## TRY IT
Set out exactly, line by line, the stretch of data below that begins at the line containing "Lemma write_loop_safe data" and ends at the line containing "(destruct (Endpoint_IsOUTReceived u)", with both ends kept.
::: EXERCISE MATERIALS
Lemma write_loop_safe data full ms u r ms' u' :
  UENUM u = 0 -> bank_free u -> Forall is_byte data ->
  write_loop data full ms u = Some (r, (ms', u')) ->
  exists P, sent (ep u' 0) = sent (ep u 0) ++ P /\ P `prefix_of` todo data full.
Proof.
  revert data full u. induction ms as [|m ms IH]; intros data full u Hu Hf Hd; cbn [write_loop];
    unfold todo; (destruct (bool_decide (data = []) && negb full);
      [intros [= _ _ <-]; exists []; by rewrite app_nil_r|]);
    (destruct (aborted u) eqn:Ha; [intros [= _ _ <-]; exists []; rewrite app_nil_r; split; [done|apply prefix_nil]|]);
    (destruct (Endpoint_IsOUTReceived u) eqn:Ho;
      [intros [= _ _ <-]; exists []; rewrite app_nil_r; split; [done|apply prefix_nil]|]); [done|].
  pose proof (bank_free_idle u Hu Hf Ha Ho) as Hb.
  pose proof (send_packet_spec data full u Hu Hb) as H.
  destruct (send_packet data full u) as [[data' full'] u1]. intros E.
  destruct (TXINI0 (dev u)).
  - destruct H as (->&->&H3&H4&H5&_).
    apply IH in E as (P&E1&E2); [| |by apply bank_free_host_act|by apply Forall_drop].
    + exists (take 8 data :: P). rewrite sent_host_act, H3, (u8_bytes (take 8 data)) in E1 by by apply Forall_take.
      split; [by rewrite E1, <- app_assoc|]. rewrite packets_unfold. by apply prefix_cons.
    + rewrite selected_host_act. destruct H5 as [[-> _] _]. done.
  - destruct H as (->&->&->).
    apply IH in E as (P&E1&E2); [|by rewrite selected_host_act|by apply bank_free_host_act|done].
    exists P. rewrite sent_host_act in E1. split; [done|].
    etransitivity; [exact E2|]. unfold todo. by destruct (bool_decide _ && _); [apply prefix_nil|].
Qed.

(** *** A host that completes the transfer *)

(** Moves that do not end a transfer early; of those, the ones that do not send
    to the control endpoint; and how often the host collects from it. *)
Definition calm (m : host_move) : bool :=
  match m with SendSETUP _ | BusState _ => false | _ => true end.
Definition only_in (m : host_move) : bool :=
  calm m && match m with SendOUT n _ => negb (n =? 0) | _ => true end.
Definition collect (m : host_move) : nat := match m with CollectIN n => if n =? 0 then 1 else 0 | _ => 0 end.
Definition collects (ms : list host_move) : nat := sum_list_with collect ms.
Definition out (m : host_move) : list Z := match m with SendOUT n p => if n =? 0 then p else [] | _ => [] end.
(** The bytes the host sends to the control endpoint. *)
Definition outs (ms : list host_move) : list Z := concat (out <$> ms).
::::::
::: EXERCISE MATERIALS
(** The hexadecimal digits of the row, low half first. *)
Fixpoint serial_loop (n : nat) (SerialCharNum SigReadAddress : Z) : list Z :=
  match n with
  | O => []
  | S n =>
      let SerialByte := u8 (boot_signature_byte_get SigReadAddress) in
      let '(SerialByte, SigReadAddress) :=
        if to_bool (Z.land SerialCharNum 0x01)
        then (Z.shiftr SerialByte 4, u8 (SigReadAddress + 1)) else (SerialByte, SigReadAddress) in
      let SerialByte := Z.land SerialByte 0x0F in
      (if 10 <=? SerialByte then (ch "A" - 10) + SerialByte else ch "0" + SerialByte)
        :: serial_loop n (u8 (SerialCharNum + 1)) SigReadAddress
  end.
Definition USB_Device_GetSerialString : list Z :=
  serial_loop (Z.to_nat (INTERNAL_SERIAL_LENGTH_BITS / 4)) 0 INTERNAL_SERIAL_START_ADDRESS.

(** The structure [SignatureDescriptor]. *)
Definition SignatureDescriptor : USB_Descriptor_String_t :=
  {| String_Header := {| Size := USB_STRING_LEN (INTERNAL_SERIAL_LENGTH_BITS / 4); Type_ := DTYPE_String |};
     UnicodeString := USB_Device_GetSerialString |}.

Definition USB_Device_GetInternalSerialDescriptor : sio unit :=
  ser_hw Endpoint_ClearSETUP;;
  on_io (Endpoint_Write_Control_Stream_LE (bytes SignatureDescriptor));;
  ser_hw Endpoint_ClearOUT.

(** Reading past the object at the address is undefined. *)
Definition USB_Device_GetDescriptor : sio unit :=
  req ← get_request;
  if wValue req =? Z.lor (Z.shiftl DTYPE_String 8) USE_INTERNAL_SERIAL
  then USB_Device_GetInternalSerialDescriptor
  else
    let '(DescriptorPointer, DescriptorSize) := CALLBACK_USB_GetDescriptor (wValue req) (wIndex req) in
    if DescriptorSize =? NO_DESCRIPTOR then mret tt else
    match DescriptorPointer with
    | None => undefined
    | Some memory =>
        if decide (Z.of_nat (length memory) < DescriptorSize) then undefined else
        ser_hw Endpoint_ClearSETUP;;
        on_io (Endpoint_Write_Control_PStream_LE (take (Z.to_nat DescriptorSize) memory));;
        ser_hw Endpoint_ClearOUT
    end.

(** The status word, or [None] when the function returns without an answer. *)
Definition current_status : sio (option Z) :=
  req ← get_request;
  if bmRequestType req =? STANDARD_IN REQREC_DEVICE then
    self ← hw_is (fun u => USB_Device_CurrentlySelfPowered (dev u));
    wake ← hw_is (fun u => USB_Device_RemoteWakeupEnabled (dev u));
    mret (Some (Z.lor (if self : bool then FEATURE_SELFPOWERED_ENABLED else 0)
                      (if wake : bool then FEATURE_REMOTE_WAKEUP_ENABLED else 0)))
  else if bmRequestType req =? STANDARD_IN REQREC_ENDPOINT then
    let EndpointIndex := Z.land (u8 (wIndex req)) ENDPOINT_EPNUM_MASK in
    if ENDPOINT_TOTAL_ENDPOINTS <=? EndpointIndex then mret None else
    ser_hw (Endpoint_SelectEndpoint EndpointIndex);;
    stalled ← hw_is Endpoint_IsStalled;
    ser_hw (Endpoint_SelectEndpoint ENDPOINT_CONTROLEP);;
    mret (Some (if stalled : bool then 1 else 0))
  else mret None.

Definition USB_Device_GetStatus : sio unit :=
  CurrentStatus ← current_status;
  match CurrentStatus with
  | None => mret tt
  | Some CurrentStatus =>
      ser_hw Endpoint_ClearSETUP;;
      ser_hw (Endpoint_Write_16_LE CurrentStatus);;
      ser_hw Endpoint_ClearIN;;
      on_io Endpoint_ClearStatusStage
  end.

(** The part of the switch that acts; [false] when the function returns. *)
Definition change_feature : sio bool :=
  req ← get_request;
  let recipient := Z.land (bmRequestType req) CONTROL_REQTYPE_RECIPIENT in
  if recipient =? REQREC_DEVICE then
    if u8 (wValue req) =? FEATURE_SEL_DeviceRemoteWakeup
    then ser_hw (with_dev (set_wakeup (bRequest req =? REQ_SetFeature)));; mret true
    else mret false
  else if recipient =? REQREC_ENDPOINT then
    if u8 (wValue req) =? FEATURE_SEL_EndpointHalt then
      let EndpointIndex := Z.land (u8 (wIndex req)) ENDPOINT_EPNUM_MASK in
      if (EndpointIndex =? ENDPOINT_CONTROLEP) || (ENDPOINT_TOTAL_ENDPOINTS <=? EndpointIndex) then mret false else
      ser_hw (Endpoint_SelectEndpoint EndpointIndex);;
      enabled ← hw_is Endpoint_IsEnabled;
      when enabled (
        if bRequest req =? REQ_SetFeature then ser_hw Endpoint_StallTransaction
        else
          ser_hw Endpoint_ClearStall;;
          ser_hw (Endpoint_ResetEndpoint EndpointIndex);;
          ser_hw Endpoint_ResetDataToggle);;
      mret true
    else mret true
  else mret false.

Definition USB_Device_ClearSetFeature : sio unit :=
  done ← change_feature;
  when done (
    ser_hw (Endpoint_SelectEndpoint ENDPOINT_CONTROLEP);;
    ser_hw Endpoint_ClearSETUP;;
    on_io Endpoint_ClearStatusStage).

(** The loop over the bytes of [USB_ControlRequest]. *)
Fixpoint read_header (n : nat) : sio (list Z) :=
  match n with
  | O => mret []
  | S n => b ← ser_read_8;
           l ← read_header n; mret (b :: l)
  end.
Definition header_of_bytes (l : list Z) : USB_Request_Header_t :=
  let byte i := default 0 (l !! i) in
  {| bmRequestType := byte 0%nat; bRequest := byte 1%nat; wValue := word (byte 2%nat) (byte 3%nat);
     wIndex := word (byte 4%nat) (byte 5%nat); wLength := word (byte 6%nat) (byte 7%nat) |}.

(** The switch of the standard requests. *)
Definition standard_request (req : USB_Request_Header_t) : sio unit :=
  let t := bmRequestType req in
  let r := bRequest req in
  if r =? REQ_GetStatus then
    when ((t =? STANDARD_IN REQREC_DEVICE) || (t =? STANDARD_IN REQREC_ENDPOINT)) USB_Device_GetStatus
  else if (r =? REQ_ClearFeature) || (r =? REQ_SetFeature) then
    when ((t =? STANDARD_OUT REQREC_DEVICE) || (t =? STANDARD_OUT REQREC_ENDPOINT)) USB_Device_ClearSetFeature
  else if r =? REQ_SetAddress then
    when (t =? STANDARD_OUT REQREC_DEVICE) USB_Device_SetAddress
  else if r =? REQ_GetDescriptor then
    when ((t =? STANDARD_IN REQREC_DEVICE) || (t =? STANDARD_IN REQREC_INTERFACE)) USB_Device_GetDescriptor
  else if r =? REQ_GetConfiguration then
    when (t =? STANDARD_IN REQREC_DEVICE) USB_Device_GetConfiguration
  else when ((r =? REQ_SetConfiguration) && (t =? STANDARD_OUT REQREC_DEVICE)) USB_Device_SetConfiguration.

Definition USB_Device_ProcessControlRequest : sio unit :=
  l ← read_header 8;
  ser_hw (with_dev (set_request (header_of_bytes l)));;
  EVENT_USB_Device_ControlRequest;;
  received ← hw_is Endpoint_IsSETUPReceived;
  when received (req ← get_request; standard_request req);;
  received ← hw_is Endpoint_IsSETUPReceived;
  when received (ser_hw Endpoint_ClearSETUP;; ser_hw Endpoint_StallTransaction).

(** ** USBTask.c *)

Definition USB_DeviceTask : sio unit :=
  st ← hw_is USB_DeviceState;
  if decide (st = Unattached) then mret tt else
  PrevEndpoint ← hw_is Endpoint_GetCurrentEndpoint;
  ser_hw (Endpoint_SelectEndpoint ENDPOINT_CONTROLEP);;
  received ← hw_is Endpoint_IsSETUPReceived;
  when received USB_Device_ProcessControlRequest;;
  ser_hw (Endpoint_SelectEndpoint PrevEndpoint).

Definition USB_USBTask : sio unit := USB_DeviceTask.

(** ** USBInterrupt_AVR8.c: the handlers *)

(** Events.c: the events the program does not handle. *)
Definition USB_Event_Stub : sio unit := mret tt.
::::::
::: EXERCISE MATERIALS
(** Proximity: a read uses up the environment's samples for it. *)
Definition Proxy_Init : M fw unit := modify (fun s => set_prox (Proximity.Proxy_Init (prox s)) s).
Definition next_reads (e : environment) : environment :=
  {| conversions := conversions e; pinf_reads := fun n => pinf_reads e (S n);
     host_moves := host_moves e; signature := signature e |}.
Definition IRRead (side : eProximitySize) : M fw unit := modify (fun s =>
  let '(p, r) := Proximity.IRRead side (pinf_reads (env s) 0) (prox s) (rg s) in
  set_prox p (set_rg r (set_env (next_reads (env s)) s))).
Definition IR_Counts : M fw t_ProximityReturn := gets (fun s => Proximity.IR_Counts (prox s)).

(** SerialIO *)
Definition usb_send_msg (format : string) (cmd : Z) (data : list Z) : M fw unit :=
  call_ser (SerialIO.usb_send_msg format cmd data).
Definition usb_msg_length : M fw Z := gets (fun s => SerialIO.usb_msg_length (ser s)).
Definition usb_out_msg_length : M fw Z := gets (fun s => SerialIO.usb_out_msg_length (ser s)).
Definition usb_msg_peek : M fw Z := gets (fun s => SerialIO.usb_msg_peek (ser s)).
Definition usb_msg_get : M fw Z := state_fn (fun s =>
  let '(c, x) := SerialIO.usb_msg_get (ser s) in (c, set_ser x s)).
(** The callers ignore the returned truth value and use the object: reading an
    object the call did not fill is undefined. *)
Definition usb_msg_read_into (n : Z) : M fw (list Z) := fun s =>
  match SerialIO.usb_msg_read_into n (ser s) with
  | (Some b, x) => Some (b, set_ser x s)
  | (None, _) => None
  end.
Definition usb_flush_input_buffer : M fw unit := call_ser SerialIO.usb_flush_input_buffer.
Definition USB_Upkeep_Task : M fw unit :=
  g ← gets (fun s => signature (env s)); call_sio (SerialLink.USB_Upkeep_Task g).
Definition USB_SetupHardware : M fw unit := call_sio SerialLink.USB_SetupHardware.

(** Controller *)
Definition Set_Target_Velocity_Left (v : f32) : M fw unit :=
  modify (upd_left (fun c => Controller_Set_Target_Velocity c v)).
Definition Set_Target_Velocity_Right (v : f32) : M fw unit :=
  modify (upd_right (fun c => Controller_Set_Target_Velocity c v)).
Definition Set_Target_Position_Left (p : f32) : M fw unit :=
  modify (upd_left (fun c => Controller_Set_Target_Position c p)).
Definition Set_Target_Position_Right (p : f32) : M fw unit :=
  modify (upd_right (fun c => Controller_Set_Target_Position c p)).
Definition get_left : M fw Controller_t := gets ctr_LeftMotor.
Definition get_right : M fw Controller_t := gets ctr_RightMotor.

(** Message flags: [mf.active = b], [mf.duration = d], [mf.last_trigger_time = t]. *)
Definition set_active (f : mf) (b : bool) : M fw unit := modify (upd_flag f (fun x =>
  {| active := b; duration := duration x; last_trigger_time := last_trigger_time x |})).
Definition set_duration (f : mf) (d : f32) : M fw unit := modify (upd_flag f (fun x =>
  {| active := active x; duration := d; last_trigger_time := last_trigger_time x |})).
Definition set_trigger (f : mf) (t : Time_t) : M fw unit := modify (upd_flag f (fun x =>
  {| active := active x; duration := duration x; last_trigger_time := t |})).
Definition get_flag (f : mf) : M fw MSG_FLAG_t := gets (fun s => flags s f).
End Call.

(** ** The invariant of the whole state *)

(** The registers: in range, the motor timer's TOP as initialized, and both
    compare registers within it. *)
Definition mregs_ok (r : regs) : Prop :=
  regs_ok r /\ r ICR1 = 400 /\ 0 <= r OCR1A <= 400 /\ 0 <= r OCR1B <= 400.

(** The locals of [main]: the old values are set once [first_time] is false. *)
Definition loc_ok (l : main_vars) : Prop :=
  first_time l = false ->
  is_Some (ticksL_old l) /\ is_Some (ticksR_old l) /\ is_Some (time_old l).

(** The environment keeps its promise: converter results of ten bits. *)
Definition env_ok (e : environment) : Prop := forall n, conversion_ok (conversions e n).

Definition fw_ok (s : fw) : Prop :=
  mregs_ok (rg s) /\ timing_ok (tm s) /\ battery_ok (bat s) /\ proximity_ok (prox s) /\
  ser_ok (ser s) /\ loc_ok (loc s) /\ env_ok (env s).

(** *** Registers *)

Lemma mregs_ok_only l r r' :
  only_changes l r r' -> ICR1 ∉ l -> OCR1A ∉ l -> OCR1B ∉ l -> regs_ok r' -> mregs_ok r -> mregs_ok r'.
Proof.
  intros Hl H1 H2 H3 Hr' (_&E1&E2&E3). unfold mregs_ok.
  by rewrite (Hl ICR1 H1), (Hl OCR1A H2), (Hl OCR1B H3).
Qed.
::::::
## RESULT FOR THIS TASK
Lemma write_loop_safe data full ms u r ms' u' :
  UENUM u = 0 -> bank_free u -> Forall is_byte data ->
  write_loop data full ms u = Some (r, (ms', u')) ->
  exists P, sent (ep u' 0) = sent (ep u 0) ++ P /\ P `prefix_of` todo data full.
Proof.
  revert data full u. induction ms as [|m ms IH]; intros data full u Hu Hf Hd; cbn [write_loop];
    unfold todo; (destruct (bool_decide (data = []) && negb full);
      [intros [= _ _ <-]; exists []; by rewrite app_nil_r|]);
    (destruct (aborted u) eqn:Ha; [intros [= _ _ <-]; exists []; rewrite app_nil_r; split; [done|apply prefix_nil]|]);
    (destruct (Endpoint_IsOUTReceived u) eqn:Ho;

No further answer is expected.